**Work task**
The material below holds a span beginning at the line with "then [kamba_ramayanam_key] else [])." and ending at the line with "forall c, In c text -> c < 2944.". Quote that span exactly, both ends included, and only that span.
### Input for this task
(** What the locals of the search satisfy throughout: the threshold never
    falls below [floor], and a best match (there is none in a verse-number
    search) is a stored verse that cleared the threshold in force, carries
    that verse's own score and records the multiplier of its book. *)
Definition search_inv {F : Fuzz} (a : analyzer)
    (strict is_number_search : bool) (nq : pystr) (floor : Z)
    (st : search_state) : Prop :=
  floor <= cur_threshold st
  /\ forall m, best_match st = Some m ->
       is_number_search = false
       /\ stored_match a m
       /\ (inject_Z (cur_threshold st) <= match_score m)%Q
       /\ match_score m = score_in strict (book_key m) nq (m_record m)
       /\ boost_applied m = Some (kamba_boost_for (book_key m) nq).

(** An early return is a verse-number hit. *)
Definition outcome_inv {F : Fuzz} (a : analyzer)
    (strict is_number_search : bool) (nq : pystr) (floor : Z)
    (r : step_result) : Prop :=
  match r with
  | Return m => is_number_search = true
                /\ stored_match a m /\ match_score m = 100%Q
                /\ boost_applied m = None
  | Next st => search_inv a strict is_number_search nq floor st
  end.

(** ** The direct lookups: [search_by_book_and_number] and [search_by_author] *)

(** The book keys as the strings a caller passes. *)
Definition thirukkural_key : pystr := Eval vm_compute in u "thirukkural".
Definition kamba_ramayanam_key : pystr :=
  Eval vm_compute in u "kamba_ramayanam".

(** The copy of a verse that [search_by_book_and_number] returns: the
    verse's own keys ([l_record]) and the two keys written over them. *)
Record lookup_result := {
  l_record : verse_record;
  l_verse_number : pystr;
  l_book_key : pystr
}.

(** [verse_data.get('verse_number') == verse_number] for an integer
    [verse_number]: an absent key ([None]) and a stored string are not
    equal to an integer. *)
Definition number_is (verse_data : verse_record) (verse_number' : Z) : bool :=
  match verse_number verse_data with
  | Some (VInt k) => k =? verse_number'
  | _ => false
  end.

(** [self.thirukkural_db if book_key == 'thirukkural' else self.kamba_db] *)
Definition select_db (a : analyzer) (book_key' : pystr) : book_db :=
  if eqb book_key' thirukkural_key then thirukkural_db a else kamba_db a.

(** The loop over the verses of the selected database. *)
Fixpoint lookup_verses (book_key' : pystr) (verse_number' : Z)
    (verses' : list verse_record) : option lookup_result :=
  match verses' with
  | [] => None
  | verse_data :: rest =>
    if number_is verse_data verse_number'
    then Some {| l_record := verse_data;
                 l_verse_number := str_of_int verse_number';
                 l_book_key := book_key' |}
    else lookup_verses book_key' verse_number' rest
  end.

Definition search_by_book_and_number (a : analyzer) (book_key' : pystr)
    (verse_number' : Z) : option lookup_result :=
  lookup_verses book_key' verse_number' (verses (select_db a book_key')).

(** [search_by_author]: the keys of the books whose metadata author
    contains the given name. *)
Definition search_by_author (a : analyzer) (author' : pystr) : list pystr :=
  (if contains (get_str (meta_author (db_metadata (thirukkural_db a))) [])
        author'
   then [thirukkural_key] else [])
  ++ (if contains (get_str (meta_author (db_metadata (kamba_db a))) []) author'
      then [kamba_ramayanam_key] else []).

(** A text written with characters below the Tamil block only. *)
Definition below_tamil (text : pystr) : Prop :=
  forall c, In c text -> c < 2944.

(** ** models/semantic_analyzer.py: the single-book analyzer *)

Module SemanticAnalyzer.

(** One verse object of the ['thirukkural'] object of the database file,
    with the keys of the sample database, and the two keys the analyzer
    writes into a verse object, ['match_score'] and ['verse_number']; a key
    that is absent is [None]. *)
Record entry := {
  e_verse : option pystr;
  e_book : option pystr;
  e_section : option pystr;
  e_chapter : option pystr;
  e_number : option pystr;
  e_meaning : option pystr;
  e_summary : option pystr;
  e_match_score : option Z;
  e_verse_number : option pystr
}.

Definition no_keys : entry :=
  {| e_verse := None; e_book := None; e_section := None; e_chapter := None;
     e_number := None; e_meaning := None; e_summary := None;
     e_match_score := None; e_verse_number := None |}.

(** [self.database]: the verse objects under their keys, in the order of
    the file.  The analyzer hands verse objects out by reference and writes
    into them, so the database is the store of these objects and a
    position of the list is the reference to the object kept there. *)
Definition database := list (pystr * entry).

Definition deref (db : database) (ref : nat) : entry :=
  nth ref (map snd db) no_keys.

(** Writing through a reference changes the object in the store. *)
Fixpoint write (db : database) (ref : nat) (f : entry -> entry) : database :=
  match db, ref with
  | [], _ => []
  | (k, e) :: rest, O => (k, f e) :: rest
  | item :: rest, S r => item :: write rest r f
  end.

(** [d['match_score'] = score] and [d['verse_number'] = verse_num] *)
Definition set_match_score (score : Z) (e : entry) : entry :=
  {| e_verse := e_verse e; e_book := e_book e; e_section := e_section e;
     e_chapter := e_chapter e; e_number := e_number e;
     e_meaning := e_meaning e; e_summary := e_summary e;
     e_match_score := Some score; e_verse_number := e_verse_number e |}.

Definition set_verse_number (verse_num : pystr) (e : entry) : entry :=
  {| e_verse := e_verse e; e_book := e_book e; e_section := e_section e;
     e_chapter := e_chapter e; e_number := e_number e;
     e_meaning := e_meaning e; e_summary := e_summary e;
     e_match_score := e_match_score e; e_verse_number := Some verse_num |}.

(** The locals of [_fuzzy_search] together with the store; [best_match] is
    a reference into the store. *)
Record locals := {
  best_match : option nat;
  best_score : Z;
  store : database
}.

(** The body of the loop over [self.database.items()], for the item at
    position [ref]. *)
Definition visit {F : Fuzz} (normalized_query : pystr) (threshold : Z)
    (st : locals) (ref : nat) : locals :=
  match nth_error (store st) ref with
  | None => st
  | Some (verse_num, verse_data) =>
    let verse_text := get_str (e_verse verse_data) [] in
    let normalized_verse := normalize_text verse_text in
    let score := partial_ratio normalized_query normalized_verse in
    if (best_score st <? score) && (threshold <=? score)
    then {| best_match := Some ref;
            best_score := score;
            store := write (write (store st) ref (set_match_score score))
                       ref (set_verse_number verse_num) |}
    else st
  end.

(** [_fuzzy_search]: the store as the search leaves it, and the reference
    it returns. *)
Definition _fuzzy_search {F : Fuzz} (db : database) (query : pystr)
    (threshold : Z) : database * option nat :=
  let normalized_query := normalize_text query in
  let st :=
    fold_left (visit normalized_query threshold) (seq 0 (List.length db))
      {| best_match := None; best_score := 0; store := db |} in
  (store st, best_match st).

(** The dictionary [analyze] builds from a match. *)
Record found_result := {
  r_book : pystr;
  r_section : pystr;
  r_chapter : pystr;
  number : pystr;
  r_verse : pystr;
  r_meaning : pystr;
  r_summary : pystr;
  confidence : Q
}.

(** The dictionary of [_generate_generic_analysis] (source ['generic']):
    the keys that depend on the text, and the confidence. *)
Record generic_result := {
  g_verse : pystr;
  g_meaning : pystr;
  g_confidence : Q
}.

Inductive analysis_result :=
| EmptyText
| InvalidText
| Found (r : found_result)
| Generic (g : generic_result).

Definition generic_meaning_prefix : pystr := Eval vm_compute in u "இந்த உரை ".
Definition generic_meaning_suffix : pystr :=
  Eval vm_compute in
    u " சொற்களைக் கொண்டுள்ளது. திருக்குறள் தரவுத்தளத்தில் இல்லை.".

Definition _generate_generic_analysis (text : pystr) : analysis_result :=
  let word_count := count_words text in
  Generic {| g_verse := text;
             g_meaning := generic_meaning_prefix ++ str_of_int word_count
                          ++ generic_meaning_suffix;
             g_confidence := 0.3 |}.

(** The dictionary built from the matched verse object, read through the
    reference after the search. *)
Definition found_of_entry (match' : entry) : found_result :=
  {| r_book := get_str (e_book match') thirukkural_title;
     r_section := get_str (e_section match') [];
     r_chapter := get_str (e_chapter match') [];
     number := get_str (e_verse_number match') [];
     r_verse := get_str (e_verse match') [];
     r_meaning := get_str (e_meaning match') [];
     r_summary := get_str (e_summary match') [];
     confidence :=
       (inject_Z (match e_match_score match' with
                  | Some s => s
                  | None => 0
                  end) / 100)%Q |}.

(** [analyze]: the store as the call leaves it, and the result. *)
Definition analyze {F : Fuzz} (db : database) (text : pystr)
    : database * analysis_result :=
  if isEmpty text || (len (strip text) =? 0) then (db, EmptyText)
  else
    let cleaned_text := preprocess_for_analysis text in
    if isEmpty cleaned_text then (db, InvalidText)
    else
      let '(db', match') := _fuzzy_search db cleaned_text 70 in
      match match' with
      | Some ref => (db', Found (found_of_entry (deref db' ref)))
      | None => (db', _generate_generic_analysis cleaned_text)
      end.

(** [self.database.get(key)]: the reference stored under a key. *)
Fixpoint position (key : pystr) (db : database) : option nat :=
  match db with
  | [] => None
  | (k, _) :: rest =>
    if eqb k key then Some O else option_map S (position key rest)
  end.

(** The truth value of a verse object: false for the object without
    keys. *)
Definition has_keys (e : entry) : bool :=
  match e_verse e, e_book e, e_section e, e_chapter e, e_number e,
        e_meaning e, e_summary e, e_match_score e, e_verse_number e with
  | None, None, None, None, None, None, None, None, None => false
  | _, _, _, _, _, _, _, _, _ => true
  end.

(** [search_by_number]: the store as the call leaves it, and the reference
    it returns. *)
Definition search_by_number (db : database) (verse_number' : Z)
    : database * option nat :=
  match position (str_of_int verse_number') db with
  | None => (db, None)
  | Some ref =>
    if has_keys (deref db ref)
    then (write db ref (set_verse_number (str_of_int verse_number')), Some ref)
    else (db, Some ref)
  end.

(** The order of [str]: by code points, a proper prefix first. *)
Fixpoint str_ltb (a b : pystr) : bool :=
  match a, b with
  | _, [] => false
  | [], _ :: _ => true
  | x :: a', y :: b' => (x <? y) || ((x =? y) && str_ltb a' b')
  end.

(** [sorted] on a list of distinct strings. *)
Fixpoint insert_sorted (s : pystr) (l : list pystr) : list pystr :=
  match l with
  | [] => [s]
  | h :: t => if str_ltb h s then h :: insert_sorted s t else s :: l
  end.

Definition sorted (l : list pystr) : list pystr :=
  fold_right insert_sorted [] l.

(** [get_all_sections] *)
Definition get_all_sections (db : database) : list pystr :=
  let sections := to_set (map (fun item => get_str (e_section (snd item)) []) db) in
  sorted sections.

(** *** Vocabulary for the properties of the single-book analyzer *)

(** The score of a verse object for a normalized query. *)
Definition score_of {F : Fuzz} (normalized_query : pystr) (e : entry) : Z :=
  partial_ratio normalized_query (normalize_text (get_str (e_verse e) [])).

(** Two verse objects agree on the keys of the database file: they differ
    at most in the two keys the analyzer writes. *)
Definition same_text (e1 e2 : entry) : Prop :=
  e_verse e1 = e_verse e2 /\ e_book e1 = e_book e2
  /\ e_section e1 = e_section e2 /\ e_chapter e1 = e_chapter e2
  /\ e_number e1 = e_number e2 /\ e_meaning e1 = e_meaning e2
  /\ e_summary e1 = e_summary e2.

(** Two stores hold the same verses under the same keys in the same
    order. *)
Definition same_verses (db1 db2 : database) : Prop :=
  Forall2 (fun i1 i2 => fst i1 = fst i2 /\ same_text (snd i1) (snd i2))
    db1 db2.

(** The verse at a position beats every earlier verse and clears the
    threshold: the positions the search writes to. *)
Definition record_at {F : Fuzz} (normalized_query : pystr) (threshold : Z)
    (db : database) (ref : nat) : Prop :=
  (ref < List.length db)%nat
  /\ threshold <= score_of normalized_query (deref db ref)
  /\ 0 < score_of normalized_query (deref db ref)
  /\ forall j, (j < ref)%nat ->
       score_of normalized_query (deref db j)
       < score_of normalized_query (deref db ref) \/
       score_of normalized_query (deref db j) < threshold.

(** The verse object as the search leaves it when it writes to it: the
    score of the verse and the key it is stored under. *)
Definition written_entry {F : Fuzz} (normalized_query : pystr) (key : pystr)
    (e : entry) : entry :=
  set_verse_number key (set_match_score (score_of normalized_query e) e).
######
**Task result**
      then [kamba_ramayanam_key] else []).

(** A text written with characters below the Tamil block only. *)
Definition below_tamil (text : pystr) : Prop :=
  forall c, In c text -> c < 2944.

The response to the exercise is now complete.